Scan the records beneath this line for the line holding "floor (1 / Main.PERIOD) = 52%Z" and the line holding "split; [reflexivity|]. split;", then transcribe exactly those two and all lines between.
————————
(** C2, as stated, fails for a run of one year: [years / PERIOD] is 52,
    the loop test [i < years / PERIOD] is strict, and the steps run are 1
    to 51, without [floor(years / PERIOD) = 52]. *)
Lemma one_year_runs_51_weeks :
  floor (1 / Main.PERIOD) = 52%Z
  /\ Main.week_indices 100 1 = Some (Ok (map Z.of_nat (seq 1 51)))
  /\ ~ In 52%Z (map Z.of_nat (seq 1 51)).
Proof.
  split; [reflexivity|]. split; [vm_compute; reflexivity|].
  rewrite in_map_iff. intros (k & Hk & Hin). apply in_seq in Hin. lia.
Qed.

(** The same quotient on binary64 doubles: [1.0 / (1 / 52.0)] is exactly
    [52.0], so the rounding of [PERIOD] does not let step 52 in. *)
Module Binary64.
Import Floats.
Remark one_year_bound :
  PrimFloat.eqb (1 / (1 / 52))%float 52%float = true
  /\ PrimFloat.ltb 51%float (1 / (1 / 52))%float = true.
Proof. vm_compute. split; reflexivity. Qed.
End Binary64.

(** C2 (amended): a run of [years] years executes exactly the weekly steps
    with index [i] from 1 up to the last integer strictly below
    [years / PERIOD], that is [ceil(years / PERIOD) - 1], in increasing
    order and once each, with [PERIOD = 1/52]; the year of step [i] is
    [i * PERIOD].  The bound is at most [2^64 - 1], so the counter does
    not wrap. *)
Theorem weeks_executed {A} (body : Z -> A -> result A) (years : double)
    (fuel : nat) (a : A) :
  years / Main.PERIOD <= inject_Z (size_max - 1) ->
  (Z.to_nat (Qceiling (years / Main.PERIOD) - 1) < fuel)%nat ->
  let weeks :=
    map Z.of_nat (seq 1 (Z.to_nat (Qceiling (years / Main.PERIOD) - 1))) in
  Main.for_weeks body fuel years 1 a = Some (for_each body weeks a)
  /\ (forall i, In i weeks <->
                (1 <= i)%Z /\ inject_Z i < years / Main.PERIOD)
  /\ Main.PERIOD == 1 # 52
  /\ (forall exp file_ verbose r,
      Main.simulate exp file_ verbose fuel years r =
        Some (for_each
                (fun i r => Main.step exp file_ verbose r
                              (inject_Z i * Main.PERIOD))
                weeks r)).
Proof.
  intros Hmax Hfuel weeks.
  split; [|split; [|split]].
  - apply (for_weeks_from body years fuel Hmax 1 a); [lia | exact Hfuel].
  - intros i. unfold weeks. rewrite in_map_iff. split.
    + intros (k & <- & Hin). apply in_seq in Hin.
      split; [lia | apply below_ceiling; lia].
    + intros [H1 Hlt]. apply below_ceiling in Hlt.
      exists (Z.to_nat i). split; [lia | apply in_seq; lia].
  - reflexivity.
  - intros exp file_ verbose r. unfold Main.simulate.
    apply (for_weeks_from _ years fuel Hmax 1 r); [lia | exact Hfuel].
Qed.

Lemma weeks_executed_witness :
  Main.for_weeks (fun i done => Ok (done ++ [i])) 30 (1 # 2) 1 [] =
    Some (for_each (fun i done => Ok (done ++ [i]))
            (map Z.of_nat (seq 1 25)) []).
Proof.
  apply (weeks_executed (fun i done => Ok (done ++ [i])) (1 # 2) 30 []).
  - discriminate.
  - vm_compute. lia.
Defined.

(** ** The bankruptcy flag *)

Section Flag.

Variable exp : double -> double.
Variable file_ : list double.
Variable verbose : bool.

Lemma cash_flow_keeps_flag (r r1 : Main.Run) (year left : double) :
  Main.cash_flow exp file_ verbose r year = Ok (r1, left) ->
  Main.bankrupt r1 = Main.bankrupt r.
Proof.
  unfold Main.cash_flow.
  destruct (Main.update_all exp (Main.income_models r) year 0)
    as [total_income incomes].
  destruct (Main.update_all exp (Main.expense_models r) year 0)
    as [total_expenses expenses].
  destruct (Main.invest _ _ _ _ _ _) as [[[funds to_invest] contributed]|e];
    [|discriminate]. simpl.
  destruct (Main.spend _ _) as [[funds' to_spend]|e]; [|discriminate]. simpl.
  intros [= <- _]. reflexivity.
Qed.

Lemma step_flag (r r' : Main.Run) (year : double) :
  Main.step exp file_ verbose r year = Ok r' ->
  exists r1 left,
    Main.cash_flow exp file_ verbose r year = Ok (r1, left)
    /\ Main.bankrupt r' = gtb left 0 || Main.bankrupt r.
Proof.
  unfold Main.step.
  destruct (Main.cash_flow exp file_ verbose r year) as [[r1 left]|e] eqn:Hflow;
    [|discriminate]. simpl.
  intros [= <-]. exists r1, left. split; [reflexivity|]. simpl.
  rewrite (cash_flow_keeps_flag r r1 year left Hflow).
  destruct (gtb left 0); reflexivity.
Qed.

Lemma step_keeps_bankrupt (r r' : Main.Run) (year : double) :
  Main.bankrupt r = true ->
  Main.step exp file_ verbose r year = Ok r' ->
  Main.bankrupt r' = true.
Proof.
  intros Hr Hstep. destruct (step_flag r r' year Hstep) as (r1 & left & _ & ->).
  rewrite Hr. apply orb_true_r.
Qed.

Lemma weeks_keep_bankrupt (fuel : nat) (years : double) :
  forall (i : Z) (r r' : Main.Run),
  Main.bankrupt r = true ->
  Main.for_weeks
    (fun i r => Main.step exp file_ verbose r (inject_Z i * Main.PERIOD))
    fuel years i r = Some (Ok r') ->
  Main.bankrupt r' = true.
Proof.
  induction fuel as [|fuel IH]; intros i r r' Hr; simpl; [discriminate|].
  destruct (ltb (inject_Z i) (years / Main.PERIOD)).
  - destruct (Main.step exp file_ verbose r (inject_Z i * Main.PERIOD))
      as [r1|e] eqn:Hstep; [|discriminate].
    apply IH. exact (step_keeps_bankrupt r r1 _ Hr Hstep).
  - intros [= <-]. exact Hr.
Qed.

Lemma history_keeps_bankrupt (weeks : list Z) :
  forall r : Main.Run,
  Main.bankrupt r = true ->
  Forall (fun r' => Main.bankrupt r' = true)
    (Main.history exp file_ verbose r weeks).
Proof.
  induction weeks as [|i rest IH]; intros r Hr; simpl; [constructor|].
  destruct (Main.step exp file_ verbose r (inject_Z i * Main.PERIOD))
    as [r1|e] eqn:Hstep; [|constructor].
  pose proof (step_keeps_bankrupt r r1 _ Hr Hstep) as Hr1.
  constructor; [exact Hr1 | apply IH; exact Hr1].
Qed.

Lemma history_after_bankrupt (weeks : list Z) :
  forall (r r1 : Main.Run) (before after : list Main.Run),
  Main.history exp file_ verbose r weeks = before ++ r1 :: after ->
  Main.bankrupt r1 = true ->
  Forall (fun r' => Main.bankrupt r' = true) after.
Proof.
  induction weeks as [|i rest IH]; intros r r1 before after; simpl.
  - destruct before; discriminate.
  - destruct (Main.step exp file_ verbose r (inject_Z i * Main.PERIOD))
      as [r2|e]; [|destruct before; discriminate].
    destruct before as [|b before]; simpl.
    + intros [= -> <-] Hr1. apply history_keeps_bankrupt. exact Hr1.
    + intros [= _ Hrest]. apply (IH r2 r1 before after Hrest).
Qed.

End Flag.

(** C9: within one run the flag starts false; a step sets it when what is
    left of [to_spend] after selling from every fund is positive and keeps
    it otherwise; once it is true it is true after every later step, with
    a surplus or not, and at the end of the loop. *)
Theorem bankrupt_is_monotone (exp : double -> double) (file_ : list double)
    (verbose : bool) :
  (forall incomes expenses funds percent,
     Main.bankrupt (Main.start_run file_ incomes expenses funds percent)
     = false)
  /\ (forall r r' year,
      Main.step exp file_ verbose r year = Ok r' ->
      exists r1 left,
        Main.cash_flow exp file_ verbose r year = Ok (r1, left)
        /\ Main.bankrupt r' = gtb left 0 || Main.bankrupt r)
  /\ (forall r weeks r1 before after,
      Main.history exp file_ verbose r weeks = before ++ r1 :: after ->
      Main.bankrupt r1 = true ->
      Forall (fun r' => Main.bankrupt r' = true) after)
  /\ (forall fuel years i r r',
      Main.bankrupt r = true ->
      Main.for_weeks
        (fun i r => Main.step exp file_ verbose r (inject_Z i * Main.PERIOD))
        fuel years i r = Some (Ok r') ->
      Main.bankrupt r' = true).
Proof.
  repeat split.
  - intros r r' year. apply step_flag.
  - intros r weeks r1 before after. apply history_after_bankrupt.
  - intros fuel years i r r'. apply weeks_keep_bankrupt.
Qed.

Lemma bankrupt_is_monotone_witness :
  exists r1,
    Main.step (fun _ => 1) Household.file_ true Household.broke
      (inject_Z 1 * Main.PERIOD) = Ok r1
    /\ Main.bankrupt r1 = true
    /\ Forall (fun r' => Main.bankrupt r' = true)
         (Main.history (fun _ => 1) Household.file_ true r1 [2; 3]%Z).
Proof.
  assert (H1 : exists r1,
            Main.step (fun _ => 1) Household.file_ true Household.broke
              (inject_Z 1 * Main.PERIOD) = Ok r1
            /\ Main.bankrupt r1 = true)
    by (vm_compute; eexists; split; reflexivity).
  destruct H1 as (r1 & Hstep & Hflag).
  exists r1. split; [exact Hstep|]. split; [exact Hflag|].
  destruct (bankrupt_is_monotone (fun _ => 1) Household.file_ true)
    as (_ & _ & Hhistory & _).
  apply (Hhistory Household.broke [1; 2; 3]%Z r1 []).
  - change (Main.history (fun _ => 1) Household.file_ true Household.broke
              [1; 2; 3]%Z)
      with (match Main.step (fun _ => 1) Household.file_ true Household.broke
                    (inject_Z 1 * Main.PERIOD) with
            | Ok r => r :: Main.history (fun _ => 1) Household.file_ true r
                            [2; 3]%Z
            | Fail _ => []
            end).
    rewrite Hstep. reflexivity.
  - exact Hflag.
Defined.

(** ** The order in which the funds are bought into and sold from *)

Lemma read_last {A} (front : list A) (last : A) :
  read (front ++ [last]) (Z.of_nat (length (front ++ [last]) - 1 - 0))
  = Ok last.
Proof.
  unfold read. rewrite length_app. simpl.
  replace (Z.to_nat (Z.of_nat (length front + 1 - 1 - 0))) with
    (length front + 0)%nat by lia.
  rewrite lookup_app_r by lia.
  replace (length front + 0 - length front)%nat with 0%nat by lia.
  simpl. destruct (0 <=? _)%Z eqn:E; [reflexivity|].
  apply Z.leb_gt in E. lia.
Qed.

(** The first fund the investing loop grows and buys into is the last of
    the list, and it is offered the whole of [to_invest]. *)
Lemma invest_starts_at_last_fund (exp : double -> double)
    (file_ : list double) (year : double) (front : list Fund.t)
    (last : Fund.t) (to_invest : double) (market_contributed : list double) :
  Main.invest exp file_ year (front ++ [last]) to_invest market_contributed =
    '(_, f) ← Fund.update_to exp file_ last year;
    '(contributed, f) ← Fund.buy f to_invest;
    market_contributed ←
      store market_contributed (length (front ++ [last]) - 1 - 0) contributed;
    for_each (Main.invest_body exp file_ year) (seq 1 (length front))
      (<[(length (front ++ [last]) - 1 - 0)%nat := f]> (front ++ [last]),
       to_invest - contributed, market_contributed).
Proof.
  unfold Main.invest.
  replace (length (front ++ [last])) with (S (length front))
    by (rewrite length_app; simpl; lia).
  change (seq 0 (S (length front))) with (0%nat :: seq 1 (length front)).
  cbn [for_each]. unfold Main.invest_body. cbn beta iota.
  replace (S (length front)) with (length (front ++ [last]))
    by (rewrite length_app; simpl; lia).
  rewrite read_last. cbn [mbind result_bind].
  destruct (Fund.update_to exp file_ last year) as [[x f]|e]; [|reflexivity].
  cbn [mbind result_bind].
  destruct (Fund.buy f to_invest) as [[c f1]|e]; [|reflexivity].
  cbn [mbind result_bind].
  destruct (store market_contributed _ c) as [mc|e]; reflexivity.
Qed.

(** The first fund the spending loop sells from is the first of the list,
    and it is asked for the whole of [to_spend]. *)
Lemma spend_starts_at_first_fund (first : Fund.t) (rest : list Fund.t)
    (to_spend : double) :
  Main.spend (first :: rest) to_spend =
    for_each Main.spend_body (seq 1 (length rest))
      ((Fund.sell first to_spend).2 :: rest,
       to_spend - (Fund.sell first to_spend).1).
Proof.
  unfold Main.spend. cbn [length seq for_each].
  unfold Main.spend_body. cbn beta iota.
  change (read (first :: rest) (Z.of_nat 0)) with (Ok first).
  cbn [mbind result_bind].
  destruct (Fund.sell first to_spend) as [x f]. reflexivity.
Qed.

(** C1 fails on the code.  With the funds listed as [market; retirement],
    a weekly surplus of 1000 is absorbed by [retirement], the fund listed
    last, and [market] receives nothing; a weekly deficit of 1000 is
    withdrawn from [market], the fund listed first, and [retirement] is
    not touched.  The loops run against their own comment in [main]
    ("in the order that funds will be contributed to (reverse withdrawl
    order)"). *)
Theorem funds_used_against_list_order :
  (exists r,
     Main.step (fun _ => 1) Household.file_ true Household.surplus (1 # 52)
       = Ok r
     /\ Forall2 Qeq (map Fund.amount (Main.market_models Household.surplus))
          [0; 0]
     /\ Forall2 Qeq (map Fund.amount (Main.market_models r)) [0; 1000])
  /\ (exists r,
      Main.step (fun _ => 1) Household.file_ true Household.deficit (1 # 52)
        = Ok r
      /\ Forall2 Qeq (map Fund.amount (Main.market_models Household.deficit))
           [5000; 5000]
      /\ Forall2 Qeq (map Fund.amount (Main.market_models r)) [4000; 5000]).
Proof.
  split; eexists; (split; [vm_compute; reflexivity|]);
    vm_compute; split; repeat constructor.
Qed.

(** In summary mode the store into [market_contributed] is out of range:
    the vector is only resized when [verbose] is set. *)
Remark summary_mode_store_is_undefined :
  Main.step (fun _ => 1) Household.file_ false Household.surplus (1 # 52)
    = Fail undefined_behaviour.
Proof. vm_compute. reflexivity. Qed.

(** * Further properties of the models *)

(** ** Job and Spending over successive steps *)

Arguments floor : simpl never.

Lemma floor_back (year prev : double) :
  floor (year - (year - prev)) = floor prev.
Proof. unfold floor. apply Qfloor_comp. ring. Qed.
(** * The Infobip channel handler of courier (handlers/infobip/infobip.go)

    A shallow embedding of the three entry points of the handler,
    [StatusMessage], [ReceiveMessage] and [SendMsg], and of the static
    table [infobipStatusMapping].  Go strings are [string], [int] and
    [int64] are [Z] (the handler performs no arithmetic on them, only
    equality tests), the Go map is a [gmap string _], slices are lists.

    The handler talks to collaborators that live outside the file: the
    backend, the [http.ResponseWriter], the HTTP client, the clock, the
    JSON decoder.  Their effects are threaded through an explicit
    [World]; what they answer is left to the class [Collaborators]. *)

From Stdlib Require Import Ascii String ZArith.
From stdpp Require Import gmap strings list pretty.

Local Open Scope string_scope.
Local Open Scope list_scope.
Local Open Scope Z_scope.

(** ** Values shared with the courier package *)

(** A Go [error], identified with the text of its [Error()] method. *)
Definition error := string.

(** [fmt.Errorf] and [errors.Errorf] with the format already expanded. *)
Definition Errorf (msg : string) : error := msg.

(** Modelled from the spec: the declaration of [courier.MsgStatusValue] is
    not in the file; these are the values of "status value from enumeration
    {Sent, Delivered, Failed, Errored, Wired}" (section 3). *)
Inductive MsgStatusValue :=
  MsgSent | MsgDelivered | MsgFailed | MsgErrored | MsgWired.

(** [courier.MsgID]: built by [courier.NewMsgID] from an [int64], or nil for
    a message the backend has not numbered yet. *)
Inductive MsgID := NewMsgID (id : Z) | NilMsgID.

(** [urns.URN] is a Go string type. *)
Definition URN := string.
————————
- [REPLY]
  floor (1 / Main.PERIOD) = 52%Z
  /\ Main.week_indices 100 1 = Some (Ok (map Z.of_nat (seq 1 51)))
  /\ ~ In 52%Z (map Z.of_nat (seq 1 51)).
Proof.
  split; [reflexivity|]. split; [vm_compute; reflexivity|].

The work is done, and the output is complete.